• [MATERIAL SHOWN]:
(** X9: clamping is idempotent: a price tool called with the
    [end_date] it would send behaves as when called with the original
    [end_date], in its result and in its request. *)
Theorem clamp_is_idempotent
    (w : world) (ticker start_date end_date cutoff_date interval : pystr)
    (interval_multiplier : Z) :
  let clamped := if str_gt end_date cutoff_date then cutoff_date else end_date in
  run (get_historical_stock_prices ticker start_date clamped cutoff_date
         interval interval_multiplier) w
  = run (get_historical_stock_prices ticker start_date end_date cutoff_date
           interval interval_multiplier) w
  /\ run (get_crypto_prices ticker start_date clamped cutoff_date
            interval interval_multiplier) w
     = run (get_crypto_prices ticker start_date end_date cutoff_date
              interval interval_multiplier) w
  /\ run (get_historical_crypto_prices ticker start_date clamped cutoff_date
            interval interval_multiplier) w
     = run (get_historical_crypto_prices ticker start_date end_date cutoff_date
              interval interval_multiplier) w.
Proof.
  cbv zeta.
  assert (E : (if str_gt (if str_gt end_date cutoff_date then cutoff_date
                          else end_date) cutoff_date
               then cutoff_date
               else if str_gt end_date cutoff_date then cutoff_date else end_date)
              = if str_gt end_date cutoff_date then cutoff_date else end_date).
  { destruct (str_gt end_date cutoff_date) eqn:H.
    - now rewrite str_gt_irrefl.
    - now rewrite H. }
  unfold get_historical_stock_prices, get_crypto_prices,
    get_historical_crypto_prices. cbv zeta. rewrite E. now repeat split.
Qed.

• [WHAT IS REQUIRED]: From the opening line of the data above through the line that contains "Theorem clamp_is_idempotent", please print each line as it stands and only those lines.

• [RESPONSE]:
(** X9: clamping is idempotent: a price tool called with the
    [end_date] it would send behaves as when called with the original
    [end_date], in its result and in its request. *)
Theorem clamp_is_idempotent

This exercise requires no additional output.